We’ve seen an increase in the number of couples contacting us for home valuations for divorce purposes. As a business we are obviously delighted to meet prospective customers, but divorcing couples can present a challenge that can leave us between a rock and a hard place. Each party always has a different view on valuation. Often you get a call from one or the other before the visit to ask if you would ‘do them a favour’ and value the property ‘up’ or ‘down’. It obviously doesn’t work like that. And more times than not, you actually only meet one of the parties. We don’t even know whether they are even going to sell or are just gathering independent valuations from local agents so they can use the information to settle their financial affairs.
Advice for divorcing couples
Based on experience, I think that divorcing couples should consider a more formal valuation such as a RICS Red Book valuation that requires a fee if they are looking to buy one-another out of the property. Valuations, based on local trends, are useful though if you intend to sell the property and split the proceeds.
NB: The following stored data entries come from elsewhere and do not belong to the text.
Lemma word_safe w : all_safe w -> Forall all_safe (word w).
Proof. intros. unfold word. case_match; by repeat constructor. Qed.

Lemma keyword_prefix_safe d : all_safe (keyword_prefix d).
Proof.
  unfold keyword_prefix. set (words := word _ ++ _).
  assert (Forall all_safe words) as Hw.
  { unfold words. repeat (apply Forall_app; split); auto using word_safe with safe.
    repeat case_match; repeat constructor; eauto with safe. }
  destruct words; [constructor|]. apply all_safe_app; [apply join_safe|]; eauto with safe.
Qed.
Lemma name_segment_safe d : all_safe (name_segment d).
Proof. unfold name_segment. repeat apply all_safe_app; solve_safe. Qed.
Lemma render_parameter_safe p : all_safe (render_parameter p).
Proof. unfold render_parameter. repeat apply all_safe_app; solve_safe. Qed.
#[export] Hint Resolve keyword_prefix_safe name_segment_safe render_parameter_safe : safe.
Lemma parameter_segment_safe d : all_safe (parameter_segment d).
Proof. unfold parameter_segment, constructor_keyword. solve_safe. Qed.
Lemma type_segment_safe d : all_safe (type_segment d).
Proof. unfold type_segment. solve_safe. Qed.
Lemma supertype_segment_safe d : all_safe (supertype_segment d).
Proof. unfold supertype_segment. solve_safe. Qed.
Lemma constraint_segment_safe d : all_safe (constraint_segment d).
Proof. unfold constraint_segment. solve_safe. Qed.
Lemma line_segment_safe d o : all_safe (line_segment d o).
Proof. unfold line_segment. solve_safe. Qed.
#[export] Hint Resolve parameter_segment_safe type_segment_safe supertype_segment_safe constraint_segment_safe
  line_segment_safe : safe.
(** The ranked map accounts for every file. The files it shows are the first ones of the rank
    order that declare anything, each shown with a non-empty initial part of its signatures and all
    but the last with all of them; files shown, files reported as omitted and files reported as
    declaring nothing public are all of the files admitted by the path filter; and the directories
    named in the omission summary count exactly the omitted files. *)
Theorem repo_map_partitions input :
  is_usize (mi_budget input) -> (N.of_nat (length (mi_files input)) < usize_max)%N ->
  (mi_focus input = None \/ mi_fill input = true) ->
  NoDup (fs_path <$> restricted_files input) -> Forall plain_path (fs_path <$> restricted_files input) ->
  exists m ordered, build_repo_map page_rank_default input = Some m /\
    ordered_files page_rank_default input = Some ordered /\ ordered ≡ₚ restricted_files input /\
    let all := candidates (fun f => signatures_in_reference_order f (ranking_of input) (mi_compact input)) ordered in
    let shown := length (m_files m) in
    mf_path <$> m_files m = take shown all.*1 /\
    (forall i f c, m_files m !! i = Some f -> all !! i = Some c ->
      mf_declarations f <> [] /\ mf_declarations f `prefix_of` c.2 /\ (S i < shown -> mf_declarations f = c.2)) /\
    shown + m_files_omitted m + m_files_without_public_declarations m = length (restricted_files input) /\
    m_omitted_directories m = group_omitted (drop shown all.*1) /\
    sum_list ((N.to_nat ∘ od_files) <$> m_omitted_directories m) = m_files_omitted m.
Proof.
  intros Hb Hfit Hkind Hnd Hplain.
  destruct (build_repo_map_spec input Hb Hfit)
    as (ordered & fb & fus & m & Eo & Hperm & _ & _ & _ & Em & _ & _ & _ & Hw & Hle & units & _ & _ & Hf & Hrest).
  exists m, ordered. split_and!; try done. intros all shown. fold all in Hw, Hle, Hrest.
  assert (bool_decide (is_Some (mi_focus input)) && negb (mi_fill input) = false) as Hk.
  { destruct Hkind as [-> | ->]; [by rewrite bool_decide_eq_false_2 by (by intros [])|apply andb_false_r]. }
  rewrite Hk in Hrest. destruct Hrest as (Hp & _ & Homit & Hdirs & _).
  assert (Forall (fun c => c.2 ≠ []) all) as Hne by (apply Forall_forall; by intros c [Hc _]%list_elem_of_filter).
  rewrite <- Hperm in Hnd, Hplain.
  pose proof (candidates_paths (fun f => signatures_in_reference_order f (ranking_of input) (mi_compact input)) ordered) as Hsub.
  fold all in Hsub.
  assert (NoDup all.*1) as Hnd' by by eapply sublist_NoDup.
  assert (Forall plain_path all.*1) as Hp'.
  { rewrite Forall_forall in Hplain |- *. eauto using elem_of_sublist. }
  pose proof (regroup_prefix all units Hne Hp) as Hcut.
  destruct (cut_shown all (regroup units) Hne Hp' Hcut) as (Hl & Hpaths & Hdecls).
  rewrite omitted_from_cut in Homit, Hdirs by done. rewrite <- Hf in *. fold shown in Hl, Hpaths, Homit, Hdirs, Hdecls.
  rewrite length_drop, length_fmap in Homit.
  split_and!; [done|done|lia|done|]. rewrite Hdirs, group_omitted_total, length_drop, length_fmap. lia.
Qed.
Chris Longbottom, partner and family law specialist at Clarke Willmott LLP, adds that it is important to ensure that divorcing individuals obtain expert advice from the outset from specialist family lawyers. They will also clearly need to obtain independent and accurate advice as to the value of their assets to ensure that the right expert and report needed is obtained – and at the right time. Lawyers can also assist to ensure that valuations are undertaken and obtained independently and therefore reduce the chances of circumstances like those referred to above occurring.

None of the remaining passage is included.